イオン窒化の原理と特徴
イオン窒化の原理
低圧の窒素ガス雰囲気中で、炉体を陽極、被処理物を陰極とし、この間に直流電流を印加すると、グロー放電が発生します。このとき炉内の窒素ガスは電離して電子を放出し、窒素イオンは陰極すなわち被処理物の方向に向かって移動し、その表面直前の急激な陰極降下部によって拘束に加速され、被処理物に衝突します。イオンの持つ高速度の運動エネルギーは、衝突により熱エネルギーに変換し、被処理物を表面から加熱するだけでなく、一部は直接イオンを注入し、一部はカソード、スパッタリングを起こし、その表面から電子及びFe、C、Oなどの元素を叩き出します。叩き出された鉄原子は、グロー放電によって生成されたプラズマ中の原資状窒素と結合して、窒化鉄Fe‐Nを形成し被処理物表面に吸着します。
最表面上に吸着した窒化鉄Fe-Nは被処理物の温度上昇とイオン衝突により順次低位の窒化物が分解し窒素の一部は処理物内部に侵入拡散しその深さ、組織は温度と時間とに依存します。
また、一部の窒素は放電プラズマ中に戻り絶えずスパッタされるFeと結合して上述の現象を繰り返し、窒化を促進します。(右図参照)
以上のようにイオン窒化は表面処理法の一つではありますが、高周波焼入れ、火炎焼入れなどの表面付近の組織変化によるものではなく、窒素の侵入拡散による材料組成の変化にともなう硬化であり、根本的に異なるものです。
イオン窒化の反応プロセス
イオン窒化の特徴
(1)塩浴またはガスによる窒化と大きく異なり、化学反応作用ではないので、KCNまたはNH3ガスを必要とせず、N2ガスのみによって窒化することができるため、全く無公害であり、汚水も排出せず、特別の対策を講ずる必要がない。
(2)窒素ポテンシャルが高いので、窒化層を短時間で生成できる。
(3)加熱はグロー放電のため、特別な加熱装置を必要としない。
(4)被処理物以外は加熱されないため、他の炉のように炉全体を加熱する必要がなく、電力消費も少なくて済み、昇温設備及び保温設備を必要としない。
(5)発生期窒素をつくるための反応炉が必要ではない。
(6)窒化防止は、めっきまたは窒化防止剤塗布などの手続きを必要とせず、軟鋼板のCaseでカバーするのみで防止できる。
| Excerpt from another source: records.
(** The iterator stands at the front of what remains. *)
Definition iter_at (it : option Z) (rem : list Z) : Prop :=
  match it with
  | None => rem = []
  | Some n => ∃ w i pre suf, live d w ∧ dt_bucket (d_tables d w) !! i = Some (pre ++ n :: suf) ∧
      rem = n :: suf ++ rest_from w (S i)
  end.

Lemma try_rehash_spec w : live d w → ∃ nx, try_rehash d w = Ok nx ∧
  iter_at nx (if Bool.eqb w (d_active d) && __dict_is_rehashing d then concat (dt_bucket (rehash d)) else []).
Proof using Hinv.
  intros Hw. unfold try_rehash. destruct (__dict_is_rehashing d) eqn:Ere; [|rewrite orb_true_r, andb_false_r; by eexists].
  destruct Hw as [->|[-> _]].
  - assert (Bool.eqb (d_active d) (negb (d_active d)) = false) as -> by (by destruct (d_active d)). cbn [orb negb].
    rewrite eqb_reflx. cbn [andb]. assert (live d (negb (d_active d))) as Hlr by (by right).
    destruct (next_bucket_spec _ 0 Hlr) as (r & E & Hr). change (Z.of_nat 0) with 0 in E. rewrite E, bind_Ok.
    eexists; split; [reflexivity|]. rewrite drop_0 in Hr. change (d_tables d (negb (d_active d))) with (rehash d) in Hr.
    destruct r as [it|]; [|done]. destruct Hr as (j & n & c & -> & Hj & Hc). exists (negb (d_active d)), j, [], c.
    split_and!; [done|done|]. rewrite Hc. unfold rest_from.
    assert (Bool.eqb (negb (d_active d)) (d_active d) = false) as -> by (by destruct (d_active d)). cbn [andb]. by rewrite app_nil_r.
  - rewrite eqb_reflx. assert (Bool.eqb (negb (d_active d)) (d_active d) = false) as -> by (by destruct (d_active d)). by eexists.
Qed.

Lemma iter_next_spec n rem : iter_at (Some n) rem → ∃ it' rem', dict_iter_next d (Some n) = Ok (Some n, it') ∧
  rem = n :: rem' ∧ iter_at it' rem'.
Proof using Hinv.
  intros (w & i & pre & suf & Hw & Hb & ->). pose proof (live_ok d w Hinv Hw) as Ht.
  destruct (to_node hash _ _ _ Ht i _ n Hb (elem_of_middle n pre suf)) as [Hnd Hs]. pose proof (lookup_lt_Some _ _ _ Hb) as Hlt.
  pose proof (to_len hash _ _ _ Ht) as Hl. unfold dict_iter_next, node_next, get_node. rewrite Hnd, !bind_Ok. cbn [dn_whichb dn_bindex].
  rewrite (proj2 (rd_Ok _ (Z.of_nat i) _)) by (rewrite Nat2Z.id; split; [lia|exact Hb]). rewrite bind_Ok.
  assert (n ∉ pre) as Hpre.
  { pose proof (do_nodup hash d (di_ok hash d Hinv)) as Hnd'. assert (NoDup (concat (dt_bucket (d_tables d w)))) as Hn1.
    { unfold content in Hnd'. apply NoDup_app in Hnd' as (H1 & _ & H2). destruct Hw as [->|[-> Hx]]; [done|by rewrite Hx in H2]. }
    rewrite <- (take_drop_middle _ _ _ Hb), concat_app in Hn1. cbn in Hn1. apply NoDup_app in Hn1 as (_ & _ & Hn1).
    apply NoDup_app in Hn1 as (Hn1 & _ & _). apply NoDup_app in Hn1 as (_ & Hn1 & _). intros Hin. apply (Hn1 n Hin). by left. }
  rewrite successor_at, bind_Ok by done. destruct suf as [|m suf]; cbn [head].
  - zdec. replace (Z.of_nat i + 1) with (Z.of_nat (S i)) by lia. destruct (next_bucket_spec w (S i) Hw) as (r & -> & Hr). rewrite bind_Ok.
    destruct r as [it|].
    + destruct Hr as (j & m & c & -> & Hj & Hc). eexists _, _. split; [reflexivity|]. split; [reflexivity|]. cbn.
      exists w, j, [], c. split_and!; [done|done|]. unfold rest_from. rewrite Hc. cbn. by rewrite <- (assoc_L (++)).
    + destruct (try_rehash_spec w Hw) as (nx & -> & Hnx). rewrite bind_Ok. eexists _, _. split; [reflexivity|]. split; [reflexivity|].
      cbn [app]. unfold rest_from. by rewrite Hr.
  - eexists _, _. split; [reflexivity|]. split; [reflexivity|]. exists w, i, (pre ++ [n]), suf. split_and!; [done| |done].
    by rewrite <- (assoc_L (++)).
Qed.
(7)窒化層の最表面層の状態をコントロールすることができる。
(8)ガス圧は大気圧の1/100程度であり、ガス消費量が非常に少ない。
(9)火災、爆発の心配が全くない。
(10)350~590℃の範囲の処理のため、ひずみ量は極めて少ない。
(11)被処理物の表面状態は、真空中での処理のため、まったく清浄で、後加工、後処理の工程を必要としない。